== WORK TO BE COMPLETED ==
Using the listing below, copy exactly the lines from the one containing "apply (Hfail (source_reset" to the one containing "tt_ok : talker_ok c';", both lines included, and no others.

== DATA FOR PROCESSING ==

(* ===== verification/MilanTalkerInit.v ===== *)
(** * AVDECC: start and end of a Milan talker

    Initialisation gives an entity whose sources are idle and well-formed, or
    fails with every timer destroyed; exit withdraws and disconnects every
    source and destroys every timer. *)

From S2P Require Import Prelude Tracked MaapAddr Maap Timer Milan MilanListener MilanTalker MilanSource MilanSourceSpec MilanUpdate MilanSourceRun MilanTalkerRun.

Definition source_timers_off (s : stream_output) : Prop :=
  probe_tx_reception_timer s = soft_none ∧ srp_talker_withdraw_timer s = soft_none ∧ o_notification_timer s = soft_none.
Definition no_source_timers (c : talker_entity) : Prop := ∀ i s, sources c !! i = Some s → source_timers_off s.

(** Before initialisation: zeroed memory, the descriptors in the order of their
    indices, on ports of the context. *)
Record source_off (n i : nat) (s : stream_output) : Prop := {
  of_timers : source_timers_off s;
  of_mac : o_stream_dest_mac s = replicate 6 0;
  of_index : o_descriptor_index s = htons (Z.of_nat i);
  of_port : (source_port s < n)%nat;
}.
Record talker_zeroed (c : talker_entity) : Prop := {
  tz_sources : ∀ i s, sources c !! i = Some s → source_off (t_port_max c) i s;
  tz_ports : (length (mac_addresses c) ≤ t_port_max c)%nat;
}.
Definition idle_source : asource := ASource (replicate 6 0) false NO_LISTENER false None false.
Record source_new (c : talker_entity) (i : nat) (s : stream_output) : Prop := {
  sn_ok : source_ok (t_port_max c) s;
  sn_abs : abs_source s = idle_source;
  sn_id : ∃ mac, mac_addresses c !! source_port s = Some mac ∧ o_stream_id s = init_stream_id mac (htons (Z.of_nat i));
  sn_vlan : o_stream_vlan_id s = MRP_DEFAULT_VID;
}.

Definition timers_set (t : soft_timer) (s : stream_output) : stream_output :=
  on_source_timer TMR_SOURCE_NOTIFICATION (λ _, t) (on_source_timer TMR_SRP_WITHDRAW (λ _, t)
    (on_source_timer TMR_PROBE_TX_RECEPTION (λ _, t) s)).

Section init.
Context `{!Platform talker_call}.
Implicit Types (w : world talker_call talker_entity) (c : talker_entity) (s : stream_output) (o : list talker_output).

(** ** Timers *)

Lemma destroy_spec i s c o (Q : unit → world talker_call talker_entity → Prop) w :
  talker_world (tput i s c) o w → (∀ w', talker_world (tput i (timers_set soft_none s) c) o w' → Q tt w') →
  wp (acmp_milan_talker_exit_timers i) Q w.
Proof.
  intros Hw HQ. unfold acmp_milan_talker_exit_timers, source_timers, source_timer_destroy. cbn [for_each].
  apply wp_bind. eapply set_source_spec; [done|]. intros w1 Hw1. apply wp_bind. eapply set_source_spec; [done|]. intros w2 Hw2.
  apply wp_bind. eapply set_source_spec; [done|]. intros w3 Hw3. apply wp_ret. exact (HQ _ Hw3).
Qed.
Lemma create_timer_spec i k s c o (Q : Z → world talker_call talker_entity → Prop) w :
  talker_world (tput i s c) o w →
  (∀ rc w', rc < 0 → talker_world (tput i s c) o w' → Q rc w') →
  (∀ rc w', 0 ≤ rc → talker_world (tput i (on_source_timer k (λ _, soft_created) s) c) o w' → Q rc w') →
  wp (source_timer_create i k) Q w.
Proof.
  intros Hw HN HP. unfold source_timer_create. apply wp_bind. eapply quiet_spec; [done..|]. intros n w1 Hw1.
  apply wp_bind, wp_when. case (Z.ltb_spec (answer n (SourceTimerCreate i k)) 0) as [E|E]; cbn [negb].
  - by apply wp_ret, HN.
  - eapply set_source_spec; [done|]. intros w2 Hw2. by apply wp_ret, HP.
Qed.
Lemma create_timers_spec i s c o (Q : Z → world talker_call talker_entity → Prop) w :
  talker_world (tput i s c) o w → source_timers_off s →
  (∀ rc s' w', rc < 0 → source_timers_off s' → talker_world (tput i s' c) o w' → Q rc w') →
  (∀ w', talker_world (tput i (timers_set soft_created s) c) o w' → Q 0 w') →
  wp (acmp_milan_talker_init_timers i) Q w.
Proof.
  intros Hw Hoff HF HS. unfold acmp_milan_talker_init_timers, source_timers. cbn [source_timers_create].
  apply wp_bind. eapply create_timer_spec; [exact Hw| |].
  { intros rc w1 Hrc Hw1. rewrite (proj2 (Z.ltb_lt _ _) Hrc). cbn [for_each]. apply wp_bind, wp_ret.
    apply (wp_ret (-1)). by apply (HF (-1) s). }
  intros rc1 w1 Hr1 Hw1. rewrite (proj2 (Z.ltb_ge _ _) Hr1). apply wp_bind. eapply create_timer_spec; [exact Hw1| |].
  { intros rc w2 Hrc Hw2. rewrite (proj2 (Z.ltb_lt _ _) Hrc). cbn [for_each]. apply wp_bind, wp_bind.
    eapply set_source_spec; [done|]. intros w3 Hw3. apply wp_ret. apply (wp_ret (-1)). eapply (HF (-1)); [done| |exact Hw3].
    by destruct Hoff as (H1 & H2 & H3). }
  intros rc2 w2 Hr2 Hw2. rewrite (proj2 (Z.ltb_ge _ _) Hr2). apply wp_bind. eapply create_timer_spec; [exact Hw2| |].
  { intros rc w3 Hrc Hw3. rewrite (proj2 (Z.ltb_lt _ _) Hrc). cbn [for_each]. apply wp_bind, wp_bind.
    eapply set_source_spec; [done|]. intros w4 Hw4. apply wp_bind. eapply set_source_spec; [done|]. intros w5 Hw5. apply wp_ret. apply (wp_ret (-1)). eapply (HF (-1)); [done| |exact Hw5].
    by destruct Hoff as (H1 & H2 & H3). }
  intros rc3 w3 Hr3 Hw3. rewrite (proj2 (Z.ltb_ge _ _) Hr3). apply wp_ret. exact (HS _ Hw3).
Qed.

(** ** Initialisation *)

Lemma tput_config i s c : talker_config (tput i s c) = talker_config c.
Proof. unfold talker_config. by rewrite tput_length. Qed.
Lemma tput_cases i s c j t :
  sources (tput i s c) !! j = Some t → (j = i ∧ t = s ∧ (i < length (sources c))%nat) ∨ (j ≠ i ∧ sources c !! j = Some t).
Proof.
  intros H. destruct (decide (j = i)) as [->|Hne]; [|right; by rewrite tput_lookup_ne in H by done].
  left. assert (Hi : (i < length (sources c))%nat) by (apply lookup_lt_Some in H; by rewrite tput_length in H).
  rewrite tput_lookup in H by done. by injection H as <-.
Qed.

(** Destroying the timers of the sources in [d]. *)
Lemma destroy_loop d : ∀ c o w,
  talker_world c o w → (∀ i, i ∈ d → (i < length (sources c))%nat) →
  (∀ i s, sources c !! i = Some s → i ∈ d ∨ source_timers_off s) →
  wp (for_each d acmp_milan_talker_exit_timers) (λ _ w', ∃ c', talker_world c' o w' ∧ no_source_timers c') w.
Proof.
  induction d as [|i d IH]; intros c o w Hw Hlt Hoff; cbn [for_each].
  { apply wp_ret. exists c. split; [done|]. intros i s Hi. destruct (Hoff i s Hi) as [H|H]; [by apply elem_of_nil in H|done]. }
  destruct (lookup_lt_is_Some_2 (sources c) i (Hlt i ltac:(by left))) as [s Hs]. apply wp_bind.
  eapply (destroy_spec i s c); [by rewrite tput_id|]. intros w1 Hw1. apply (IH _ _ _ Hw1).
  - intros j Hj. rewrite tput_length. apply Hlt. by right.
  - intros j t [(-> & -> & _)|[Hne Ht]]%tput_cases; [by right|]. destruct (Hoff j t Ht) as [[->|H]%elem_of_cons|H]; [done|by left|by right].
Qed.

Definition source_start (mac : list Z) (s : stream_output) : stream_output := timers_set soft_created (source_init mac (source_reset s)).
Lemma source_start_new c i mac s :
  source_off (t_port_max c) i s → mac_addresses c !! source_port s = Some mac → source_new c i (source_start mac s).
Proof.
  intros [_ H2 H3 H4] Hm. split; [by split| |exists mac; split; [exact Hm|cbn; by rewrite H3]|done].
  unfold abs_source, idle_source. cbn. by rewrite H2.
Qed.
(** Sources in [d] are new, the others are off. *)
Definition split_sources c0 (d : list nat) c : Prop :=
  ∀ i s, sources c !! i = Some s → if decide (i ∈ d) then source_new c0 i s else source_off (t_port_max c0) i s.

Lemma init_loop c0 l : ∀ d c o w (Q : Z → world talker_call talker_entity → Prop),
  NoDup (l ++ d) → (∀ i, i ∈ l ++ d → (i < length (sources c))%nat) → split_sources c0 d c → talker_config c = talker_config c0 →
  talker_world c o w →
  (∀ rc c' w', rc < 0 → talker_world c' o w' → no_source_timers c' → Q rc w') →
  (∀ c' w', talker_world c' o w' → talker_config c' = talker_config c0 → split_sources c0 (reverse l ++ d) c' → Q 0 w') →
  wp (talkers_init_loop l d) Q w.
Proof.
  induction l as [|i l IH]; intros d c o w Q Hnd Hlt Hsp Hc Hw HF HS; cbn [talkers_init_loop].
  { apply wp_ret. by apply (HS c). }
  apply list.NoDup_cons in Hnd as [Hi Hnd]. assert (Hid : i ∉ d) by (intros ?; apply Hi, list.elem_of_app; by right).
  assert (Hil : (i < length (sources c))%nat) by (apply Hlt; by left).
  destruct (lookup_lt_is_Some_2 (sources c) i Hil) as [s Hs]. assert (Hso := Hsp i s Hs). rewrite decide_False in Hso by done.
  assert (Hmac : mac_addresses c = mac_addresses c0) by (by injection Hc).
  assert (Hw' : talker_world (tput i s c) o w) by by rewrite tput_id.
  assert (Hfail : ∀ t w1, source_timers_off t → talker_world (tput i t c) o w1 →
    wp (for_each d acmp_milan_talker_exit_timers;; ret (-1)) Q w1).
  { intros t w1 Ht Hw1. apply wp_bind. eapply wp_mono; [apply (destroy_loop d _ o w1 Hw1)|].
    - intros j Hj. rewrite tput_length. apply Hlt. right. apply list.elem_of_app. by right.
    - intros j u [(-> & -> & _)|[Hne Hu]]%tput_cases; [by right|]. specialize (Hsp j u Hu). cbn beta in Hsp.
      destruct (decide (j ∈ d)); [by left|]. right. apply Hsp.
    - intros _ w2 (c2 & Hw2 & Hoff). apply wp_ret. by apply (HF (-1) c2). }
  apply wp_bind. eapply get_source_spec; [done..|]. apply wp_bind. eapply tracked_gets; [done|]. apply wp_bind.
  eapply set_source_spec; [done|]. intros w1 Hw1. change (mac_addresses (tput i s c)) with (mac_addresses c).
  destruct (mac_addresses c !! source_port s) as [mac|] eqn:Em.
  2:{ apply (Hfail (source_reset s)); [apply Hso|done]. }
  apply wp_bind. eapply set_source_spec; [done|]. intros w2 Hw2. apply wp_bind.
  eapply create_timers_spec; [exact Hw2|apply Hso| |].
  { intros rc t w3 Hrc Ht Hw3. rewrite (proj2 (Z.ltb_lt _ _) Hrc). by apply (Hfail t). }
  intros w3 Hw3. change (0 <? 0) with false. cbn match. change (talker_world (tput i (source_start mac s) c) o w3) in Hw3.
  assert (Hperm : i :: l ++ d ≡ₚ l ++ i :: d) by apply Permutation_middle.
  eapply (IH (i :: d)); [by rewrite <- Hperm; apply list.NoDup_cons| | | |exact Hw3|done|].
  - intros j Hj. rewrite tput_length. apply Hlt. cbn. by rewrite Hperm.
  - intros j t [(-> & -> & _)|[Hne Ht]]%tput_cases.
    + rewrite decide_True by by left. apply source_start_new; [done|]. by rewrite <- Hmac.
    + specialize (Hsp j t Ht). cbn beta in Hsp. destruct (decide (j ∈ d)); [by rewrite decide_True by by right|].
      rewrite decide_False; [done|]. by intros [?|?]%elem_of_cons.
  - by rewrite tput_config.
  - intros c' w4 Hw4 Hc4 Hsp4. apply (HS c'); [done|done|]. by rewrite reverse_cons, <- app_assoc.
Qed.

Record talker_started c c' : Prop := {
  tt_ok : talker_ok c';
  tt_config : talker_config c' = talker_config c;
  tt_new : ∀ i s, sources c' !! i = Some s → source_new c i s;
}.
Lemma init_spec c o w :
  talker_zeroed c → talker_world c o w →
  wp acmp_milan_init_talkers (λ rc w', ∃ c', talker_world c' o w' ∧
    if rc <? 0 then no_source_timers c' else talker_started c c') w.
Proof.
  intros [Hz Hp] Hw. unfold acmp_milan_init_talkers. apply wp_bind. eapply tracked_gets; [done|].
  eapply (init_loop c _ [] c); [rewrite app_nil_r; apply NoDup_seq| | |done|done| |].
  - intros i. rewrite app_nil_r, elem_of_seq. lia.
  - intros i s Hi. rewrite decide_False by (by intros ?%elem_of_nil). by apply Hz.
  - intros rc c' w' Hrc Hw' Hoff. exists c'. by rewrite (proj2 (Z.ltb_lt _ _) Hrc).
  - intros c' w' Hw' Hc Hsp. exists c'. cbn. split; [done|]. rewrite app_nil_r in Hsp.
    assert (Hnew : ∀ i s, sources c' !! i = Some s → source_new c i s).
    { intros i s Hi. specialize (Hsp i s Hi). rewrite decide_True in Hsp; [done|]. apply elem_of_reverse, elem_of_seq.
      apply lookup_lt_Some in Hi. assert (length (sources c') = length (sources c)) by (by injection Hc). lia. }
    assert (Hports : t_port_max c' = t_port_max c) by (by injection Hc).
    split; [|done|done]. split.
    + intros i s Hi. rewrite Hports. by apply (Hnew i s Hi).
    + assert (mac_addresses c' = mac_addresses c) by (by injection Hc). congruence.
Qed.

(** ** Exit *)

Definition exit_msgs (a : asource) : list source_msg :=
  (if as_connected a then [MDisconnect] else []) ++ (if as_declared a then [MWithdraw] else []).
Lemma exit_source_spec i s c o w (Q : unit → world talker_call talker_entity → Prop) :
  talker_world (tput i s c) o w → (i < length (sources c))%nat → (source_port s < t_port_max c)%nat →
  (∀ s' out w', talker_world (tput i s' c) (out ++ o) w' → source_timers_off s' → identity s' = identity s →
     (talker_healthy → out = msgs_out c i s (exit_msgs (abs_source s))) → Q tt w') →
  wp (talker_exit_source i) Q w.
Proof.
  intros Hw Hi Hp HQ. unfold talker_exit_source. apply wp_bind. eapply get_source_spec; [done..|].
  assert (Hend : ∀ t out w1, talker_world (tput i t c) (out ++ o) w1 → identity t = identity s → erase t = erase s →
    (talker_healthy → out = msgs_out c i s (if talker_declared s then [MWithdraw] else [])) →
    wp (when (avtp_connected s) (let! _ := acmp_talker_avtp_stack_disconnect (source_port s) i in
       set_source i (λ s, s <| avtp_connected := false |>));; acmp_milan_talker_exit_timers i) Q w1).
  { intros t out w1 Hw1 Hid Her Hout. assert (Hport : source_port t = source_port s) by exact (f_equal source_port Her).
    apply wp_bind, wp_when. unfold exit_msgs in HQ. destruct (avtp_connected s) eqn:Ec.
    - apply wp_bind. rewrite <- Hport. eapply disconnect_spec; [exact Hw1|done|by rewrite Hport|]. intros rc out2 w2 Hw2 Hok.
      eapply set_source_spec; [done|]. intros w3 Hw3. eapply destroy_spec; [exact Hw3|]. intros w4 Hw4.
      eapply (HQ _ (out2 ++ out)); [rewrite <- app_assoc; exact Hw4|done|exact Hid|]. intros Hh. destruct (Hok Hh) as [_ ->].
      rewrite (Hout Hh), msgs_out_app. cbn [as_connected abs_source]. rewrite Ec, msgs_one. f_equal.
      by rewrite <- !msgs_one, (msgs_same c i s t).
    - eapply destroy_spec; [exact Hw1|]. intros w2 Hw2. eapply (HQ _ out); [exact Hw2|done|exact Hid|]. intros Hh.
      rewrite (Hout Hh). cbn [as_connected abs_source]. by rewrite Ec. }
  apply wp_bind, wp_when. destruct (talker_declared s) eqn:Ed.
  - apply wp_bind. eapply withdraw_spec; [done|done|done|]. intros rc out w1 Hw1 Hok. eapply set_source_spec; [done|].
    intros w2 Hw2. eapply Hend; [exact Hw2|done|done|]. intros Hh. destruct (Hok Hh) as [_ ->]. by rewrite msgs_one.
  - by apply (Hend s [] w Hw).
Qed.
End init.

== WRITTEN REPLY ==
  2:{ apply (Hfail (source_reset s)); [apply Hso|done]. }
  apply wp_bind. eapply set_source_spec; [done|]. intros w2 Hw2. apply wp_bind.
  eapply create_timers_spec; [exact Hw2|apply Hso| |].
  { intros rc t w3 Hrc Ht Hw3. rewrite (proj2 (Z.ltb_lt _ _) Hrc). by apply (Hfail t). }
  intros w3 Hw3. change (0 <? 0) with false. cbn match. change (talker_world (tput i (source_start mac s) c) o w3) in Hw3.
  assert (Hperm : i :: l ++ d ≡ₚ l ++ i :: d) by apply Permutation_middle.
  eapply (IH (i :: d)); [by rewrite <- Hperm; apply list.NoDup_cons| | | |exact Hw3|done|].
  - intros j Hj. rewrite tput_length. apply Hlt. cbn. by rewrite Hperm.
  - intros j t [(-> & -> & _)|[Hne Ht]]%tput_cases.
    + rewrite decide_True by by left. apply source_start_new; [done|]. by rewrite <- Hmac.
    + specialize (Hsp j t Ht). cbn beta in Hsp. destruct (decide (j ∈ d)); [by rewrite decide_True by by right|].
      rewrite decide_False; [done|]. by intros [?|?]%elem_of_cons.
  - by rewrite tput_config.
  - intros c' w4 Hw4 Hc4 Hsp4. apply (HS c'); [done|done|]. by rewrite reverse_cons, <- app_assoc.
Qed.

Record talker_started c c' : Prop := {
  tt_ok : talker_ok c';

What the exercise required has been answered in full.